HVAC implications: cullet processing zones now require fire detection (infrared spot detectors and continuous CO monitoring) integrated with the dust collection system, automatic dampering to isolate the baghouse on fire signal, and explosion venting on the baghouse hopper per NFPA 654. Duct material on cullet-processing source-capture mains may upgrade from standard galvanised to galvanised with intumescent fire-rated coating where insurance requirements demand. AS 1530.4-tested fire dampers at every duct penetration through a fire-rated wall.
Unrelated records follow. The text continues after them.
(** A proactive refresh that fails, for whatever reason, destroys the
    credential: the client is dropped, the record is cleared, and the same
    call goes on to the interactive flow on a new client (the look-up of the
    store finds nothing, so no second refresh is tried). *)
Theorem failed_refresh_clears_and_goes_interactive (f : nat) (w w3 : World)
    (c : ClientRef) (e : Error) :
  this_client w = Some c ->
  truthy_string (refresh_token (credentials_of w c)) = true ->
  expires_within_buffer (Date_now E (trace w)) (credentials_of w c) ->
  refreshToken_try E w = (Throw e, w3) ->
  let w4 :=
    log EvStoreLoad
      (set_heap (heap w3 ++ [no_credentials])
         (log EvStoreClear (set_store None (set_this_client None w3)))) in
  getAuthenticatedClient E (S (S f)) w
  = interactive_flow E (length (heap w3)) w4
  /\ this_client w4 = None
  /\ store w4 = None.
Proof.
  intros Hc Hrt Hexp Hfail w4.
  destruct (isTokenExpiringSoon_cases (credentials_of w c) w)
    as [(_ & Hsoon)|(Hno & _)]; [|contradiction].
  split; [|split; reflexivity].
  rewrite getAuthenticatedClient_run.
  rewrite (cached_or_stored_expiring _ w c Hc Hrt Hsoon), Hfail.
  rewrite cached_or_stored_from_store by exact I.
  reflexivity.
Qed.

(** A persisted credential that covers the requested scopes and is not
    about to expire is adopted without any refresh, whether or not it has a
    refresh token: [getAuthenticatedClient] returns a new client that carries
    it and is now the manager's client; the record is not written. *)
Theorem sufficient_record_adopted (f : nat) (w : World)
    (persisted : Credentials) :
  cache_unusable w ->
  store w = Some persisted ->
  (forall s, s ∈ this_scopes w -> s ∈ savedScopes_of persisted) ->
  ~ expires_within_buffer (Date_now E (trace w ++ [EvStoreLoad])) persisted ->
  exists w',
    getAuthenticatedClient E (S (S f)) w = (Ok (length (heap w)), w')
    /\ credentials_of w' (length (heap w)) = persisted
    /\ this_client w' = Some (length (heap w))
    /\ store w' = Some persisted
    /\ trace w' = (trace w ++ [EvStoreLoad])%list.
Proof.
  intros Hcache Hs Hscopes Hfresh.
  assert (Hfilter : filter (fun s => s ∉ savedScopes_of persisted)
                           (this_scopes w) = []).
  { destruct (filter _ (this_scopes w)) as [|x xs] eqn:Hf; [reflexivity|].
    assert (Hx : x ∈ x :: xs) by apply list_elem_of_here.
    rewrite <- Hf in Hx. apply list_elem_of_filter in Hx as [Hout Hin].
    destruct (Hout (Hscopes x Hin)). }
  rewrite getAuthenticatedClient_run.
  rewrite (cached_or_stored_from_store _ w Hcache), Hs. cbv zeta.
  rewrite Hfilter.
  match goal with
  | |- context [isTokenExpiringSoon E persisted ?w2] =>
      destruct (isTokenExpiringSoon_cases persisted w2)
        as [(Hsoon & _)|(_ & ->)]; [destruct (Hfresh Hsoon)|]
  end.
  eexists. split; [reflexivity|].
  split; [|repeat split; exact Hs].
  unfold credentials_of. cbn [heap log set_this_client set_heap].
  apply new_client_credentials.
Qed.

(** ** What a successful call leaves behind *)

Lemma refreshToken_try_ok w c w3 :
  this_client w = Some c ->
  refreshToken_try E w = (Ok tt, w3) ->
  this_client w3 = Some c /\ store w3 = Some (credentials_of w3 c).
Proof.
  intros Hc Hrun. rewrite (refreshToken_try_cases E w c Hc) in Hrun.
  destruct (refresh_token (credentials_of w c)) as [[|a s]|] eqn:Hrt;
    try discriminate.
  pose proof (refresh_token_in_heap w c _ Hrt) as Hheap.
  cbv zeta in Hrun.
  destruct (fetch E (trace w) (refresh_url E) (String a s))
    as [e|status text json]; [discriminate|].
  destruct (response_ok status); [|discriminate].
  destruct json as [e|newTokens]; [discriminate|].
  destruct (save_error E _); [discriminate|].
  injection Hrun as <-. split; [exact Hc|].
  cbn [store log set_store]. f_equal. symmetry.
  unfold credentials_of at 1. cbn [heap log set_store set_heap].
  eapply credentials_of_insert; eauto.
Qed.
(** * adx-mcp-server: the query adapter of [server.py]

    A shallow embedding of [src/adx-mcp-server/server.py]: the configuration
    record, the client factory [get_kusto_client], the result normaliser
    [format_query_results] and the four tools [execute_query], [list_tables],
    [get_table_schema] and [sample_table_data].

    Python objects are modelled as follows.
    - [str] is [string]; an [Optional[str]] field is [option string].
    - A [dict] is an association list kept in insertion order with unique
      keys; [d[k] = v] is [Dict.set].
    - [raise] is the [Raise] outcome; module state (the global [config]) and
      the calls made to the Kusto library are threaded through a state and
      error monad [M]. *)

From Stdlib Require Import List String Ascii ZArith Lia Bool.
From Stdlib Require Import DecimalString DecimalZ DecimalPos.
Import ListNotations.
Local Open Scope string_scope.
Local Open Scope list_scope.

Set Implicit Arguments.

(** ** Exceptions *)

Inductive Exn : Type :=
| ValueError (msg : string)
| IndexError (msg : string)
| KustoError (msg : string).

(** The text of [str(e)]. *)
Definition message (e : Exn) : string :=
  match e with
  | ValueError m | IndexError m | KustoError m => m
  end.

Inductive Outcome (A : Type) : Type :=
| Ok (a : A)
| Raise (e : Exn).

Arguments Ok {A} a.
Arguments Raise {A} e.

(** A value of Python's type [int]: an integer of any size, or one of the
    two [bool]s, which Python counts among the ints. *)
Inductive Int : Type :=
| IInt (n : Z)
| IBool (b : bool).

(** ** Strings *)

Module Str.

(** Python's truth value of a [str]: every string but the empty one. *)
Definition truthy (s : string) : bool :=
  match s with
  | EmptyString => false
  | String _ _ => true
  end.

(** Python's [needle in hay] on strings. *)
Fixpoint contains (needle hay : string) : bool :=
  if String.prefix needle hay then true
  else match hay with
       | EmptyString => false
       | String _ hay' => contains needle hay'
       end.

(** The decimal numeral of an integer, with [-] before a negative one. *)
Definition decimal (n : Z) : string :=
  NilZero.string_of_int (Z.to_int n).

(** CPython's default limit on the digits of an int that is turned into a
    string ([sys.get_int_max_str_digits()]), which the program leaves as it
    is. *)
Definition int_max_str_digits : Z := 4300.

(** The least magnitude with more digits than the limit. *)
Definition digit_bound : Z := 10 ^ int_max_str_digits.

Definition DIGIT_LIMIT : string :=
  "Exceeds the limit (4300 digits) for integer string conversion; use sys.set_int_max_str_digits() to increase the limit".

(** Python's [str(x)] for an [int], which is also what a replacement field
    [{x}] of an f-string gives: [True] or [False] for a [bool], the decimal
    numeral for an integer of at most [int_max_str_digits] digits, and a
    [ValueError] for a longer one. *)
Definition of_int (x : Int) : Outcome string :=
  match x with
  | IBool true => Ok "True"
  | IBool false => Ok "False"
  | IInt n =>
      if (Z.abs n <? digit_bound)%Z then Ok (decimal n)
      else Raise (ValueError DIGIT_LIMIT)
  end.

End Str.

(** ** Values and dictionaries *)

(** The scalars a Kusto row can hold. *)
Inductive Value : Type :=
| VNone
| VBool (b : bool)
| VInt (n : Z)
| VStr (s : string)
| VDatetime (ticks : Z).

Module Dict.

(** An insertion-ordered dictionary with [string] keys. *)
Definition t : Type := list (string * Value).

Definition empty : t := [].

(** [d[k] = v]: an existing key keeps its position and gets the new value,
    a new key goes to the end. *)
Fixpoint set (k : string) (v : Value) (d : t) : t :=
  match d with
  | [] => [(k, v)]
  | (k', v') :: d' =>
      if String.eqb k' k then (k', v) :: d'
      else (k', v') :: set k v d'
  end.

(** [d.get(k)]. *)
Fixpoint get (k : string) (d : t) : option Value :=
  match d with
  | [] => None
  | (k', v') :: d' => if String.eqb k' k then Some v' else get k d'
  end.

(** [list(d.keys())]. *)
Definition keys (d : t) : list string := map fst d.

End Dict.

(** ** The result set of the Kusto client *)

Record KustoResultColumn : Type := { column_name : string }.

Record KustoResultTable : Type := {
  columns : list KustoResultColumn;
  rows : list (list Value)
}.

Record KustoResponseDataSet : Type := {
  primary_results : option (list KustoResultTable)
}.

(** ** [format_query_results] *)

(** The inner loop [for i, value in enumerate(row): record[columns[i]] = value],
    started at index [i] with the record built so far.  [columns[i]] raises
    [IndexError] past the end of the list. *)
Fixpoint fill_record (cols : list string) (i : nat) (row : list Value)
    (record : Dict.t) : Outcome Dict.t :=
  match row with
  | [] => Ok record
  | value :: row' =>
      match nth_error cols i with
      | None => Raise (IndexError "list index out of range")
      | Some c => fill_record cols (S i) row' (Dict.set c value record)
      end
  end.

(** The outer loop [for row in primary_result.rows], with the list
    [formatted_results] built so far. *)
Fixpoint format_rows (cols : list string) (rws : list (list Value))
    (formatted_results : list Dict.t) : Outcome (list Dict.t) :=
  match rws with
  | [] => Ok formatted_results
  | row :: rws' =>
      match fill_record cols 0 row Dict.empty with
      | Raise e => Raise e
      | Ok record => format_rows cols rws' (formatted_results ++ [record])
      end
  end.

Definition format_query_results (result_set : option KustoResponseDataSet)
    : Outcome (list Dict.t) :=
  match result_set with
  | None => Ok []
  | Some rs =>
      match primary_results rs with
      | None | Some [] => Ok []
      | Some (primary_result :: _) =>
          let cols := map column_name (columns primary_result) in
          format_rows cols (rows primary_result) []
      end
  end.

(** The reference normaliser, written from the specification: no primary
    table gives the empty sequence; otherwise one record per row, pairing the
    column name at each position with the row's value at that position. *)
Definition normalize_spec (result_set : option KustoResponseDataSet)
    : list Dict.t :=
  match result_set with
  | None => []
  | Some rs =>
      match primary_results rs with
      | None | Some [] => []
      | Some (primary :: _) =>
          map (fun row => combine (map column_name (columns primary)) row)
              (rows primary)
      end
  end.

(** The first table of a result set, when there is one. *)
Definition primary_table (result_set : option KustoResponseDataSet)
    : option KustoResultTable :=
  match result_set with
  | Some {| primary_results := Some (primary :: _) |} => Some primary
  | _ => None
  end.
Optical sorting and magnetic separation
Modern cullet processing includes optical sorting (camera-based colour separation of flint, amber and green glass) and magnetic separation (removes ferrous contamination from bottle caps and closures). Both processes are housed in enclosed sorting cabins with local exhaust capture at 0.5-1.0 m/s face velocity to keep dust off the optical sensors and out of the operator zone. Galvanised SBAL-V scope.
Spray glass coating and low-E sputter
Low-emissivity (low-E) coatings reduce solar heat gain and improve thermal insulation in architectural glazing. Two coating routes dominate: offline PVD sputter (the architectural low-E approach used by Cardinal IG LoE2-272, LoE3-366, Viridian SuperGreen and similar premium products) and online pyrolytic (the chemical vapour deposition approach applied at the float bath tin side, used by Pilkington K Glass and similar).
Offline PVD sputter coating
Offline PVD sputter coating runs cut flat glass through a series of vacuum chambers where multilayer low-E coatings (silver, silver-nitride, indium-tin oxide, zinc oxide, titanium oxide combinations) are sputtered onto the surface. The HVAC envelope is the same ISO 14644 Class 7-8 cleanroom pattern described in the mirror coating section above. The sputter chambers themselves are sealed vacuum environments not requiring general HVAC; the load-lock and transport zones require cleanroom-grade air.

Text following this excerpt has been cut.